Esto no es una ira por resentimiento o desilusión; sino, al contrario, el resultado de un equilibrio interno adquirido, de una depuración tranquila. Porque cuando una persona ve cuán débil queda la acción detrás de una oración que pasa por el mismo cambio de tijera una y otra vez, inevitablemente vuelve a reevaluar el valor que le asigna a las palabras.

En esta reevaluación, lamentablemente, también participan tres antiguas carencias que no puedo dejar pasar sin nombrar en mis estantes de memoria. La primera, la huella dejada por los momentos en que el esfuerzo realizado, el cuidado mostrado, el apoyo sincero brindado parecen casi invisibles. La extraña indiferencia en la que el valor otorgado no encuentra respuesta, e incluso se considera que su existencia tiene un suelo natural… Por supuesto, no toda bondad se hace con expectativa; pero la negación de la bondad es una injusticia sutil que toca el propósito de la existencia humana.

La segunda, la traición que poco a poco va rajando el suelo sobre el que se construye la confianza. No hablo solo de grandes traiciones; me refiero a la pérdida de promesas pequeñas, a que una postura que se mantenía ayer hoy desaparece como si nunca hubiera existido, o a que en el momento más crítico de las historias, no encuentras a quienes creías a tu lado. Sin embargo, la lealtad no es un juramento ostentoso; es la delicadeza de mantener la postura en el mismo lugar en un día cualquiera, en un momento en que nadie mira. Cuanto más veo su ausencia, más noto que también se desvanece mi fe en las grandes palabras.

La tercera, la inconstancia de la balanza de la vida, que a veces se desequilibra de manera inexplicable: la injusticia. Los momentos en que se ignora a quien merece, en que el esfuerzo se atribuye a otros, en que quien dice la verdad se queda solo… Esta antigua desigualdad sacude profundamente las narrativas sobre el mundo y las personas. Porque, mientras exista una injusticia encarnada, por más elegantes que sean las palabras que la encubren, permanecen en el aire, suspendidas.

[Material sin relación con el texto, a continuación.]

(** A run of the loop that aborts has issued the requests of whole chunks
    only, up to and including the first chunk in which a lookup threw an
    error that is thrown again. *)
Lemma enrich_abort (w : World) (key : string) (items : list TextSearchPlace) :
  forall fuel index records effects e,
    enrich fractional fuel w key items index records = Some (effects, Throw e) ->
    exists c,
      effects = details_requests key index
                  (firstn (chunkSize * S c) (skipn index items))
      /\ (exists n s,
             index + chunkSize * c <= n < index + chunkSize * S c
             /\ nth_error items n = Some s
             /\ fetchPlaceDetails w n (place_id s) key = Throw e
             /\ rethrown e = true)
      /\ (forall n s e',
             index <= n < index + chunkSize * c ->
             nth_error items n = Some s ->
             fetchPlaceDetails w n (place_id s) key = Throw e' ->
             rethrown e' = false).
Proof.
  unfold details_requests.
  induction fuel as [|fuel IH]; intros index records effects e;
    cbn [enrich]; destruct (index <? length items) eqn:E; try discriminate.
  apply Nat.ltb_lt in E. rewrite slice_chunk by trivial.
  destruct (Promise_all _ _) as [detailsList|e0] eqn:P.
  - apply chunk_fulfilled in P as [Q ->].
    destruct (enrich fractional fuel w key items (index + chunkSize) _)
      as [[later outcome]|] eqn:En; [|discriminate].
    intros H. inversion H; subst. clear H.
    apply IH in En as (c & -> & (n & s & Hn & Hs & Hf & Hr) & Hquiet).
    exists (S c). split; [|split].
    + replace (chunkSize * S (S c)) with (chunkSize + chunkSize * S c) by lia.
      now rewrite map_indexed_firstn_add, skipn_skipn,
        (Nat.add_comm chunkSize index).
    + exists n, s. repeat split; trivial; lia.
    + intros n' s' e' Hn' Hs' Hf'.
      destruct (Nat.lt_ge_cases n' (index + chunkSize)) as [Hlt|Hge].
      * replace n' with (index + (n' - index)) in Hs', Hf' by lia.
        rewrite <- (nth_error_in_chunk items index chunkSize) in Hs' by lia.
        apply Q in Hs'.
        apply details_or_undefined_value in Hs' as [_ Hs'].
        now apply Hs'.
      * apply (Hquiet n' s' e'); trivial. lia.
  - intros H. inversion H; subst. clear H.
    apply Promise_all_Throw in P.
    apply In_map_indexed in P as (j & x & Hj & Hx).
    symmetry in Hx. apply details_or_undefined_Throw in Hx as (m & ? & ? & ?).
    exists 0. split; [|split].
    + now rewrite Nat.mul_1_r.
    + exists (index + j), x.
      assert (j < chunkSize).
      { assert (L : j < length (firstn chunkSize (skipn index items)))
          by (apply nth_error_Some; congruence).
        rewrite length_firstn in L. lia. }
      repeat split; trivial; try lia.
      now apply nth_error_chunk in Hj.
    + intros n s e' Hn. lia.
Qed.

Lemma filter_none {A : Type} (p : A -> bool) (items : list A) :
  existsb p items = false -> filter p items = [].
Proof.
  induction items as [|x rest IH]; cbn; trivial.
  destruct (p x); [discriminate | exact IH].
Qed.

Lemma filter_all {A : Type} (p : A -> bool) (items : list A) :
  forallb p items = true -> filter p items = items.
Proof.
  induction items as [|x rest IH]; cbn; trivial.
  destruct (p x); [|discriminate]. intros H. now rewrite IH.
Qed.

Lemma no_page_in_lookups (w : World) (items : list Event) :
  forallb is_details_request items = true ->
  flat_map (page_results w) items = [].
Proof.
  induction items as [|ev rest IH]; cbn; trivial.
  destruct ev; cbn; try discriminate. exact IH.
Qed.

Por eso, ahora solo escucho a quienes hablan con el lenguaje de la acción. Tomo en serio a quienes viven sus relatos, a quienes no dejan sombra entre lo que dicen y lo que hacen. Y saludo en silencio todas esas oraciones adornadas, brillantes, impactantes, pero las deposito en la última fila de los estantes, en un archivo abierto solo para los curiosos. Porque ahora sé que lo verdadero no se dice; se vive y se muestra así.